A syntax tree is a representation of the tokens (although not every token must be represented in the tree) that captures the meaning of the expression. This tree encodes the relationship of symbols in the expression such that the interpreter can correctly evaluate the result of the expression. In the case of a calculator, the syntax tree will be a tree, where each node is an operation, and each leaf node is a number.
Applied to this problem:
By breaking the problem down into these sub-problems, we can implement and test in a more iterative fashion before assembling the final solution.
How do I implement the solution?
Let's get coding! We'll start with the lexer.
Lexer
The lexer for this problem is fairly simple. For each character in our input string, we will do the following:
- If a valid operation character, add as a token.
- If a digit, concatenate the digits until the next non-digit character, and add as a token.
- All other characters (invalid operations or whitespace) will be ignored.

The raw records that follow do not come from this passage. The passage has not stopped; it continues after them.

Lemma shutdown_law conn id w :
  conn_ok conn w → receiver_open (w_outbound w) = true →
  ∃ r conn' w', handle_shutdown conn id w = ((r, conn'), w') ∧ conn_ok conn' w' ∧
    queued (w_outbound w') = queued (w_outbound w) ++ [MResponse (Response_ok id VNull)] ∧
    receiver_open (w_outbound w') = true ∧ incoming_table conn' = incoming_table conn ∧
    lifecycle_state conn' = ShuttingDown ∧ is_cancelled (w_tokens w') (shutdown_token conn') = true.
Proof.
  intros Hok Ho. destruct (handle_shutdown conn id w) as [[r conn'] w'] eqn:Hh.
  destruct (shutdown_serves _ _ _ _ _ _ Hok Hh) as [[Hok' _ Ht _] Hc].
  exists r, conn', w'. rewrite Ht. revert Hh. unfold handle_shutdown, mbind, St_bind.
  destruct (on_tokens _ w) as [[] w1] eqn:Htok.
  assert (w_outbound w1 = w_outbound w) as Hout by (revert Htok; run_st; by intros [= <-]).
  destruct (send_open (with_lifecycle ShuttingDown conn) (MResponse (Response_ok id VNull)) w1)
    as (w2 & Hsend & Hs); [by rewrite Hout|].
  rewrite Hsend. intros [= <- <- <-]. split_and!; try done.
  - by rewrite (sends_queued _ _ _ Hs), Hout.
  - by rewrite (sends_open _ _ _ Hs), Hout.
Qed.

(** The requests a connection keeps pending: those it had, and the shutdowns. *)
Definition only_shutdowns (ms : list Message) (conn conn' : Connection) : Prop :=
  ∀ id, is_Some (incoming_table conn' !! id) →
    is_Some (incoming_table conn !! id) ∨
    ∃ req, MRequest req ∈ ms ∧ req_id req = id ∧ req_method req = SHUTDOWN_METHOD.

(** How a routed message [im] of [m] is handled: the loop goes on, in a good state, and
    what is sent carries the responses of the specification; or it waits for a timer. *)
Definition handled (bound : nat) (sender : ClientSender) (state : ServerState) (conn : Connection)
    (m : Message) (ticks : list Tick) (w : World)
    (im : IncomingMessage) (conn1 : Connection) (w1 : World) : Prop :=
  let down := is_cancelled (w_tokens w) (shutdown_token conn) in
  ∃ w' out,
    queued (w_outbound w') = queued (w_outbound w) ++ out ∧ receiver_open (w_outbound w') = true ∧
    documents_bound (bound + text_of_message m) (state_after state m) ∧
    match message_polls down state m ticks with
    | Some ticks' => ∃ conn',
      handle_incoming sender state conn1 im ticks w1 = ((Continue, state_after state m, conn', ticks'), w') ∧
      conn_ok conn' w' ∧ only_shutdowns [m] conn conn' ∧
      lifecycle_state conn' = lifecycle_after [m] (lifecycle_state conn) ∧
      is_cancelled (w_tokens w') (shutdown_token conn') = down || is_shutdown m ∧
      ∀ ms, serve down state (m :: ms) =
            app (responses out) <$> serve (down || is_shutdown m) (state_after state m) ms
    | None =>
      handle_incoming sender state conn1 im ticks w1 = ((Hang, state, conn1, []), w') ∧
      conn_ok conn1 w' ∧ w_tokens w' = w_tokens w1 ∧ responses out = []
    end.

Section one_message.
Context (bound : nat) (sender : ClientSender) (state : ServerState) (conn : Connection)
  (ticks : list Tick) (w : World) (conn1 : Connection) (w1 : World).
Context (Ho : receiver_open (w_outbound w) = true) (Hok1 : conn_ok conn1 w1)
  (Hout : w_outbound w1 = w_outbound w)
  (Hlife : lifecycle_state conn1 = lifecycle_state conn)
  (Hdown : is_cancelled (w_tokens w1) (shutdown_token conn1) = is_cancelled (w_tokens w) (shutdown_token conn))
  (Hb : documents_bound bound state).
Lemma starting_pays caps item input c w rs st' c' w' :
  receiver_open (w_outbound w) = true → owes w c (MainStarting caps) (item :: input) rs →
  starting_event caps c item w = ((st', c'), w') → pays w rs st' c' w' input.
Proof.
  intros Ho Howes. remember (MainStarting caps) as st eqn:Est. remember (item :: input) as items eqn:Eit.
  destruct Howes as [caps' pre1 req pre2 n ms rest rs Hok Hc Hpre1 Hreq Hpre2 Hn Htalk| | | |]; try done.
  injection Est as ->. unfold starting_event. rewrite bind_run. destruct pre1 as [|m pre1].
  - injection Eit as <- <-. rewrite (start_decides_step _ _ _ _ (start_initialize req Hreq)). cbn [is_Ok].
    rewrite bind_run.
    destruct (send_open (with_lifecycle Initializing c)
      (MResponse (Response_ok (req_id req) (initialize_result_of caps))) w Ho) as (w1 & Hsend & Hs).
    rewrite Hsend. intros [= <- <- <-]. eapply pays_sends; [done|done|reflexivity| |done].
    apply owes_finishing; try done; [|by rewrite (sends_tokens _ _ _ Hs)].
    eapply conn_ok_sends; [|done]. by eapply conn_ok_same.
  - injection Eit as <- <-. apply Forall_cons_iff in Hpre1 as [Hm Hpre1].
    destruct (start_passed_passes c _ Hm w Ho) as (w1 & -> & Hs).
    intros [= <- <- <-]. eapply pays_sends; [done|done|by rewrite replies_arrivals, <-app_assoc| |done].
    apply owes_starting; try done; [by eapply conn_ok_sends|by rewrite (sends_tokens _ _ _ Hs)].
Qed.

Lemma finishing_pays params item input c w rs st' c' w' :
  receiver_open (w_outbound w) = true → owes w c (MainFinishing params) (item :: input) rs →
  finishing_event params c item w = ((st', c'), w') → pays w rs st' c' w' input.
Proof.
  intros Ho Howes. remember (MainFinishing params) as st eqn:Est. remember (item :: input) as items eqn:Eit.
  destruct Howes as [|params' pre2 n ms rest rs Hok Hc Hpre2 Hn Htalk| | |]; try done.
  injection Est as ->. unfold finishing_event. rewrite bind_run. destruct pre2 as [|m pre2].
  - injection Eit as <- <-.
    assert (initialize_finish_step c (Some (Ok (MNotification n))) w =
      ((Some (Ok ()), with_lifecycle Running c), w)) as ->
      by (cbn [initialize_finish_step]; by rewrite bool_decide_eq_true_2).
    rewrite bind_run.
    destruct (client_sender (with_lifecycle Running c) w) as [[sender c2] w2] eqn:Hcs.
    destruct (client_sender_quiet _ _ _ _ _ Hcs) as (Hout & Htok & Hsh & Hlife).
    rewrite bind_run. destruct (greeting_sends sender params w2) as (ns & w3 & -> & Hs3).
    rewrite bind_run.
    destruct (log_message_sends sender INFO "Formatter server ready" w3) as (ns2 & w4 & -> & Hs4).
    pose proof (sends_notifications _ _ _ _ _ Hs3 Hs4) as Hs. intros [= <- <- <-].
    assert (conn_ok c2 w4) as Hok'.
    { eapply conn_ok_sends; [|done]. eapply client_sender_keeps; [|done]. by eapply conn_ok_same. }
    exists (MNotification <$> (ns ++ ns2)), rs. split_and!; try done.
    + by rewrite (sends_queued _ _ _ Hs), Hout.
    + by rewrite (sends_open _ _ _ Hs), Hout.
    + by rewrite responses_notifications.
    + eapply owes_serving; [done|]. rewrite (sends_tokens _ _ _ Hs), Htok, Hsh, Hlife.
      change (shutdown_token (with_lifecycle Running c)) with (shutdown_token c). by rewrite Hc.
  - injection Eit as <- <-. apply Forall_cons_iff in Hpre2 as [Hm Hpre2].
    destruct (finish_passed_passes c _ Hm w Ho) as (w1 & -> & Hs).
    intros [= <- <- <-]. eapply pays_sends; [done|done|by rewrite replies_arrivals, <-app_assoc| |done].
    apply owes_finishing; try done; [by eapply conn_ok_sends|by rewrite (sends_tokens _ _ _ Hs)].
Qed.

Lemma route_exit c n w : notif_method n = EXIT_METHOD → route c (MNotification n) w = ((InNotification n, c), w).
Proof. intros Hn. unfold route. rewrite bool_decide_eq_false_2 by by rewrite Hn. done. Qed.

We will report an error if the input string contains any characters outside of the valid character set.
View code
export class Lexer {
inputText: string;
tokens: string[];
idx: number;
constructor(inputText: string) {
this.inputText = inputText;
this.idx = 0;
this.tokens = [];
let i = 0;
let currNum = "";
while (i < inputText.length) {
while (DIGITS.has(inputText[i])) {
currNum += inputText[i];
i += 1;
}
if (currNum.length > 0) {
this.tokens.push(currNum);
currNum = "";
}
if (OPERATIONS.has(inputText[i])) {
this.tokens.push(inputText[i]);
}
i += 1;
}
}
getNextToken() {
if (this.idx === this.tokens.length) {
return null;
} else {
const token = this.tokens[this.idx];
this.idx += 1;
return token;
}
}
peekNextToken() {
if (this.idx === this.tokens.length) {
return null;
} else {
const token = this.tokens[this.idx];
return token;
}
}
hasNextToken() {
return this.idx < this.tokens.length;
}
isValid() {
return Array.from(this.inputText).every(
(c) => DIGITS.has(c) || OPERATIONS.has(c) || c === " "
);
}
}
Try adding some input text below, to see how the lexer will tokenize it.
Lex successful
Awesome, now that our lexer is producing tokens, we can feed these tokens into the next module, the parser.
Parser
The parser is the most complicated part of this problem, we need to convert the list of tokens into a syntax tree. The syntax tree is a representation of the input string, where each node is an operation, and each leaf node is a number.
- If the node is a binary operation (+, -, *, /), it will have two children, the left and right operands.
- If the node is a unary operation (-, ()), it will have one child, the operand, stored in the right child.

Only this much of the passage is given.